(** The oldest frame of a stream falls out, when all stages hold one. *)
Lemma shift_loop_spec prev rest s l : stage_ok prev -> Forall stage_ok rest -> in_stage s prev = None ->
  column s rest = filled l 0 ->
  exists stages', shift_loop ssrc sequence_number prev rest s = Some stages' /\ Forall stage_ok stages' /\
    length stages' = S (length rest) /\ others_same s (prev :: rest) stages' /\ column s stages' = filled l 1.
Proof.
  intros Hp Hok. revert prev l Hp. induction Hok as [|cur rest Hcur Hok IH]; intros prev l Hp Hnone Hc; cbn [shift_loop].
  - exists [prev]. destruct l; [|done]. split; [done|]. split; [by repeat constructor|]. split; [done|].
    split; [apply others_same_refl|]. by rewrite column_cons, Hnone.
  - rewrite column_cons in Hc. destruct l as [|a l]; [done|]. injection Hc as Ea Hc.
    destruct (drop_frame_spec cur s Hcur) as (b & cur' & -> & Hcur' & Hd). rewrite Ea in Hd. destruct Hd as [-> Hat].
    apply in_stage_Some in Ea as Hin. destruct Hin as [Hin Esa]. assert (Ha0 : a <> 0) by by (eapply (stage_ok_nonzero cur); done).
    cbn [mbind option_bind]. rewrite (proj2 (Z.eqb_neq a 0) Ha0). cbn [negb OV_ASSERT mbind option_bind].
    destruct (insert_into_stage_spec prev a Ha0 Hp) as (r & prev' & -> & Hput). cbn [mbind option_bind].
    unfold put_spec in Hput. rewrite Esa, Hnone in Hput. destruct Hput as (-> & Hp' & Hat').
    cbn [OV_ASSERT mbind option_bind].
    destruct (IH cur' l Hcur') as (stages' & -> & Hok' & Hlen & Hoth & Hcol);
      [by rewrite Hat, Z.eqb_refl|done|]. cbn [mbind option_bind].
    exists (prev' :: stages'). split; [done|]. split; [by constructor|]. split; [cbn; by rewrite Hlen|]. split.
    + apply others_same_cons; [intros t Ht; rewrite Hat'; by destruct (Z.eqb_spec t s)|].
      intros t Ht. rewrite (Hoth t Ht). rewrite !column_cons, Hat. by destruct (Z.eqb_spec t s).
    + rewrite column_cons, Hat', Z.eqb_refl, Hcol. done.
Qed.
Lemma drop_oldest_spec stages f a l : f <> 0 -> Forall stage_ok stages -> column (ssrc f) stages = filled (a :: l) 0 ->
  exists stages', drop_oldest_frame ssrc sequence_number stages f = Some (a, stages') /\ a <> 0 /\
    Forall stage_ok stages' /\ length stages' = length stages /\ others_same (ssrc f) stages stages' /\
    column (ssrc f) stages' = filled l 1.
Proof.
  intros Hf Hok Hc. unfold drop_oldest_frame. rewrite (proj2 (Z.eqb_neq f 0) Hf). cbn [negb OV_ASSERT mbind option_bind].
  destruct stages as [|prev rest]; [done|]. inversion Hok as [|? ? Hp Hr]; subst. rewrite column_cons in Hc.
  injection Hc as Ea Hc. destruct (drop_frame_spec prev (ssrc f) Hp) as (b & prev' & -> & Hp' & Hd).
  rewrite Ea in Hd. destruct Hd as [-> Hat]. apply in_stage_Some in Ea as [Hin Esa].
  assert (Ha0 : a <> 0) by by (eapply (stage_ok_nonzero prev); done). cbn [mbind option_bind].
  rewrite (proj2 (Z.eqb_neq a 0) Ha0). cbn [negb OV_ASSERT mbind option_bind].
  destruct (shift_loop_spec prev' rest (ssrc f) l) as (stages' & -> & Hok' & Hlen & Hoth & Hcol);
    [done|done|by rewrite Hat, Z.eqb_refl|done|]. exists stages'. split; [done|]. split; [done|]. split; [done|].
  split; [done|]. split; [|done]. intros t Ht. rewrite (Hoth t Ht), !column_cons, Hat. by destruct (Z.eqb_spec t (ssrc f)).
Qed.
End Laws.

## To do
A faithful, word-for-word transcription of the data above is required.

## Output for this exercise
(** The oldest frame of a stream falls out, when all stages hold one. *)
Lemma shift_loop_spec prev rest s l : stage_ok prev -> Forall stage_ok rest -> in_stage s prev = None ->
  column s rest = filled l 0 ->
  exists stages', shift_loop ssrc sequence_number prev rest s = Some stages' /\ Forall stage_ok stages' /\
    length stages' = S (length rest) /\ others_same s (prev :: rest) stages' /\ column s stages' = filled l 1.
Proof.
  intros Hp Hok. revert prev l Hp. induction Hok as [|cur rest Hcur Hok IH]; intros prev l Hp Hnone Hc; cbn [shift_loop].
  - exists [prev]. destruct l; [|done]. split; [done|]. split; [by repeat constructor|]. split; [done|].
    split; [apply others_same_refl|]. by rewrite column_cons, Hnone.
  - rewrite column_cons in Hc. destruct l as [|a l]; [done|]. injection Hc as Ea Hc.
    destruct (drop_frame_spec cur s Hcur) as (b & cur' & -> & Hcur' & Hd). rewrite Ea in Hd. destruct Hd as [-> Hat].
    apply in_stage_Some in Ea as Hin. destruct Hin as [Hin Esa]. assert (Ha0 : a <> 0) by by (eapply (stage_ok_nonzero cur); done).
    cbn [mbind option_bind]. rewrite (proj2 (Z.eqb_neq a 0) Ha0). cbn [negb OV_ASSERT mbind option_bind].
    destruct (insert_into_stage_spec prev a Ha0 Hp) as (r & prev' & -> & Hput). cbn [mbind option_bind].
    unfold put_spec in Hput. rewrite Esa, Hnone in Hput. destruct Hput as (-> & Hp' & Hat').
    cbn [OV_ASSERT mbind option_bind].
    destruct (IH cur' l Hcur') as (stages' & -> & Hok' & Hlen & Hoth & Hcol);
      [by rewrite Hat, Z.eqb_refl|done|]. cbn [mbind option_bind].
    exists (prev' :: stages'). split; [done|]. split; [by constructor|]. split; [cbn; by rewrite Hlen|]. split.
    + apply others_same_cons; [intros t Ht; rewrite Hat'; by destruct (Z.eqb_spec t s)|].
      intros t Ht. rewrite (Hoth t Ht). rewrite !column_cons, Hat. by destruct (Z.eqb_spec t s).
    + rewrite column_cons, Hat', Z.eqb_refl, Hcol. done.
Qed.
Lemma drop_oldest_spec stages f a l : f <> 0 -> Forall stage_ok stages -> column (ssrc f) stages = filled (a :: l) 0 ->
  exists stages', drop_oldest_frame ssrc sequence_number stages f = Some (a, stages') /\ a <> 0 /\
    Forall stage_ok stages' /\ length stages' = length stages /\ others_same (ssrc f) stages stages' /\
    column (ssrc f) stages' = filled l 1.
Proof.
  intros Hf Hok Hc. unfold drop_oldest_frame. rewrite (proj2 (Z.eqb_neq f 0) Hf). cbn [negb OV_ASSERT mbind option_bind].
  destruct stages as [|prev rest]; [done|]. inversion Hok as [|? ? Hp Hr]; subst. rewrite column_cons in Hc.
  injection Hc as Ea Hc. destruct (drop_frame_spec prev (ssrc f) Hp) as (b & prev' & -> & Hp' & Hd).
  rewrite Ea in Hd. destruct Hd as [-> Hat]. apply in_stage_Some in Ea as [Hin Esa].
  assert (Ha0 : a <> 0) by by (eapply (stage_ok_nonzero prev); done). cbn [mbind option_bind].
  rewrite (proj2 (Z.eqb_neq a 0) Ha0). cbn [negb OV_ASSERT mbind option_bind].
  destruct (shift_loop_spec prev' rest (ssrc f) l) as (stages' & -> & Hok' & Hlen & Hoth & Hcol);
    [done|done|by rewrite Hat, Z.eqb_refl|done|]. exists stages'. split; [done|]. split; [done|]. split; [done|].
  split; [done|]. split; [|done]. intros t Ht. rewrite (Hoth t Ht), !column_cons, Hat. by destruct (Z.eqb_spec t (ssrc f)).
Qed.
End Laws.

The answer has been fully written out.